Restate verbatim the span of lines below between the line with "Record PTM : Type" and the line with "Definition sv39 : PTM", including those two lines, and only that span.

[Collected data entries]
BEGIN

(** * rv8: the software MMU ([src/emu/riscv-soft-mmu.h]) and the image
      loader loop of [src/app/rv-sim.cc]

    The MMU is a C++ template over the guest word type [UX], a TLB type, a
    PMA table type and a memory type.  Its methods take the processor by
    reference, call the TLBs and the memory, read and write host memory
    through raw pointers and leave through [longjmp(proc.env, cause)].
    They are embedded here in a state-and-exception monad over a [world]
    that holds the processor, the MMU, the host address space and the list
    of calls made on the TLBs and on the memory. *)

From stdpp Require Import base list strings.
From Stdlib Require Import ZArith Lia Bool.

Open Scope Z_scope.

(** ** Machine integers *)

(** Conversion to an unsigned integer type of [w] bits. *)
Definition wrap (w x : Z) : Z := x mod 2 ^ w.

(** Conversion to a signed integer type of [w] bits. *)
Definition sign_extend (w x : Z) : Z :=
  (x + 2 ^ (w - 1)) mod 2 ^ w - 2 ^ (w - 1).

(** [addr_t] is the 64-bit unsigned address type of the simulator. *)
Definition addr_bits : Z := 64.

(** Modelled from the spec: the page constants and [illegal_address] are
    declared in headers that are not under src/.  Pages are 4 KiB
    ([shift = bits*level + 12], [va & 4095]) and [illegal_address] is the
    all-ones value of [addr_t]. *)
Definition page_shift : Z := 12.
Definition page_size : Z := Z.shiftl 1 page_shift.
Definition page_mask : Z := Z.lnot (page_size - 1).
Definition illegal_address : Z := Z.ones addr_bits.

(** The integer types [T] of the typed accesses. *)
Inductive int_type : Type := u8 | u16 | u32 | u64.

Definition sizeof (T : int_type) : Z :=
  match T with u8 => 1 | u16 => 2 | u32 => 4 | u64 => 8 end.

Definition sizeof_nat (T : int_type) : nat := Z.to_nat (sizeof T).

(** ** Enumerations of the processor headers *)

(** Modelled from the spec: privilege modes M/S/U. *)
Inductive riscv_mode : Type := riscv_mode_U | riscv_mode_S | riscv_mode_M.

(** Modelled from the spec: the schemes that [mstatus.vm] selects.  The
    [switch] of [translate_addr] has four cases and no default; every
    other encoding of the field is [riscv_vm_other]. *)
Inductive riscv_vm : Type :=
  | riscv_vm_mbare
  | riscv_vm_sv32
  | riscv_vm_sv39
  | riscv_vm_sv48
  | riscv_vm_other (enc : Z).

(** The six causes that the MMU passes to [longjmp]. *)
Inductive riscv_cause : Type :=
  | riscv_cause_misaligned_fetch
  | riscv_cause_fault_fetch
  | riscv_cause_misaligned_load
  | riscv_cause_fault_load
  | riscv_cause_misaligned_store
  | riscv_cause_fault_store.

Definition is_misaligned_cause (c : riscv_cause) : bool :=
  match c with
  | riscv_cause_misaligned_fetch
  | riscv_cause_misaligned_load
  | riscv_cause_misaligned_store => true
  | _ => false
  end.

(** ** Page-table entries *)

(** Modelled from the spec: the paging schemes ([PTM] template argument),
    declared in a header that is not under src/.  [levels], [bits] and the
    size of a PTE are those of section 4.4.2.  The spec leaves the bit
    layout of a PTE to the RISC-V privileged architecture: the low ten
    bits of the word are [val.flags] and the next [pte_ppn_bits] bits are
    [val.ppn]. *)
Record PTM : Type := {
  levels : nat;
  bits : Z;
  sizeof_pte : Z;
  pte_ppn_bits : Z
}.

Definition sv32 : PTM :=
  {| levels := 2; bits := 10; sizeof_pte := 4; pte_ppn_bits := 22 |}.
Definition sv39 : PTM :=
  {| levels := 3; bits := 9; sizeof_pte := 8; pte_ppn_bits := 38 |}.
Definition sv48 : PTM :=
  {| levels := 4; bits := 9; sizeof_pte := 8; pte_ppn_bits := 38 |}.

(** Modelled from the spec: the flag bits V, R, W, X, U, G, A, D, in this
    order from bit 0. *)
Definition pte_shift_V : Z := 0.
Definition pte_shift_R : Z := 1.
Definition pte_shift_W : Z := 2.
Definition pte_shift_X : Z := 3.
Definition pte_flag_V : Z := Z.shiftl 1 pte_shift_V.
Definition pte_flag_R : Z := Z.shiftl 1 pte_shift_R.
Definition pte_flag_W : Z := Z.shiftl 1 pte_shift_W.
Definition pte_flag_X : Z := Z.shiftl 1 pte_shift_X.
Definition pte_flag_bits : Z := 10.

(** [pte.val.flags] and [pte.val.ppn] of a PTE word [pte.xu.val]. *)
Definition pte_flags (pte : Z) : Z := Z.land pte (Z.ones pte_flag_bits).
Definition pte_ppn (ptm : PTM) (pte : Z) : Z :=
  Z.land (Z.shiftr pte pte_flag_bits) (Z.ones (pte_ppn_bits ptm)).

(** [pte.val.ppn << page_shift] of line 210.  The bit-field is promoted
    before the shift: to [int] when [int] holds all its values, as for
    the 22 bits of sv32, to [unsigned int] when it has 32 bits, and it
    keeps the type of the PTE word otherwise, as for sv39 and sv48.  The
    shift is made at that width; an [int] that has overflowed is the
    32-bit pattern read as a signed number. *)
Definition pte_ppn_shifted (ptm : PTM) (pte : Z) : Z :=
  let shifted := Z.shiftl (pte_ppn ptm pte) page_shift in
  if pte_ppn_bits ptm <? 32 then sign_extend 32 shifted
  else if pte_ppn_bits ptm =? 32 then wrap 32 shifted
  else wrap (8 * sizeof_pte ptm) shifted.

(** ** Processor, TLB and memory interfaces *)

(** The fields of the processor [P] that the MMU reads or writes. *)
Record processor : Type := {
  mode : riscv_mode;
  mstatus_mprv : Z;
  mstatus_vm : riscv_vm;
  pdid : Z;
  sptbr : Z;
  badaddr : Z
}.

Definition set_badaddr (va : Z) (p : processor) : processor :=
  {| mode := mode p; mstatus_mprv := mstatus_mprv p;
     mstatus_vm := mstatus_vm p; pdid := pdid p; sptbr := sptbr p;
     badaddr := va |}.

(** Modelled from the spec: a TLB entry. *)
Record tlb_entry_t : Type := {
  ent_pdid : Z;
  ent_asid : Z;
  ent_vpn : Z;
  ent_ppn : Z;
  ent_flags : Z
}.

(** The [TLB] template argument: what the MMU uses of it.  A pointer to an
    entry is the entry, [nullptr] is [None]. *)
Class TLB (tlb_type : Type) : Type := {
  ppn_bits : Z;
  tlb_lookup : tlb_type -> Z -> Z -> Z -> option tlb_entry_t;
  tlb_insert : tlb_type -> Z -> Z -> Z -> Z -> Z -> tlb_type * tlb_entry_t
}.

(** The [MEMORY] template argument. *)
Class MEMORY (memory_type : Type) : Type := {
  mpa_to_uva : memory_type -> Z -> Z
}.

(** The host address space, byte by byte; the host is little-endian. *)
Definition host_memory : Type := Z -> Z.

Fixpoint host_load (h : host_memory) (uva : Z) (n : nat) : Z :=
  match n with
  | O => 0
  | S n' => h uva mod 256 + 256 * host_load h (uva + 1) n'
  end.

Fixpoint host_store (h : host_memory) (uva : Z) (n : nat) (v : Z) : host_memory :=
  match n with
  | O => h
  | S n' =>
      host_store (fun a => if a =? uva then v mod 256 else h a)
                 (uva + 1) n' (v / 256)
  end.

(** Which of the two TLB members a [tlb_type &] argument refers to. *)
Inductive tlb_ref : Type := ref_l1_dtlb | ref_l1_itlb.

(** A call made by the MMU on one of its members. *)
Inductive call : Type :=
  | call_lookup (t : tlb_ref) (pdid asid va : Z)
  | call_insert (t : tlb_ref) (pdid asid va flags ppn : Z)
  | call_mpa_to_uva (mpa : Z).

(** The outcome of a method: it returns, or it leaves by
    [longjmp (proc.env, cause)]. *)
Inductive outcome (A : Type) : Type :=
  | returns (a : A)
  | longjmp (cause : riscv_cause).
Arguments returns {A} a.
Arguments longjmp {A} cause.

Section MMU.

Context {tlb_type pma_type memory_type : Type}.
Context {tlb_ops : TLB tlb_type} {mem_ops : MEMORY memory_type}.

(** Width of [UX], 32 or 64. *)
Variable XLEN : Z.

Definition UX (x : Z) : Z := wrap XLEN x.

(** [struct mmu]. *)
Record mmu : Type := {
  l1_dtlb : tlb_type;
  l1_itlb : tlb_type;
  pma : pma_type;
  mem : memory_type
}.

(** What a method of the MMU can see and change: the processor it is
    given, the MMU itself, host memory, the object bound to the
    reference parameter [val] of [load], and the calls made so far. *)
Record world : Type := {
  w_proc : processor;
  w_mmu : mmu;
  w_host : host_memory;
  w_val : Z;
  w_calls : list call
}.

Definition M (A : Type) : Type := world -> outcome A * world.

Definition ret {A} (a : A) : M A := fun w => (returns a, w).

END

• _Solution below_
Record PTM : Type := {
  levels : nat;
  bits : Z;
  sizeof_pte : Z;
  pte_ppn_bits : Z
}.

Definition sv32 : PTM :=
  {| levels := 2; bits := 10; sizeof_pte := 4; pte_ppn_bits := 22 |}.
Definition sv39 : PTM :=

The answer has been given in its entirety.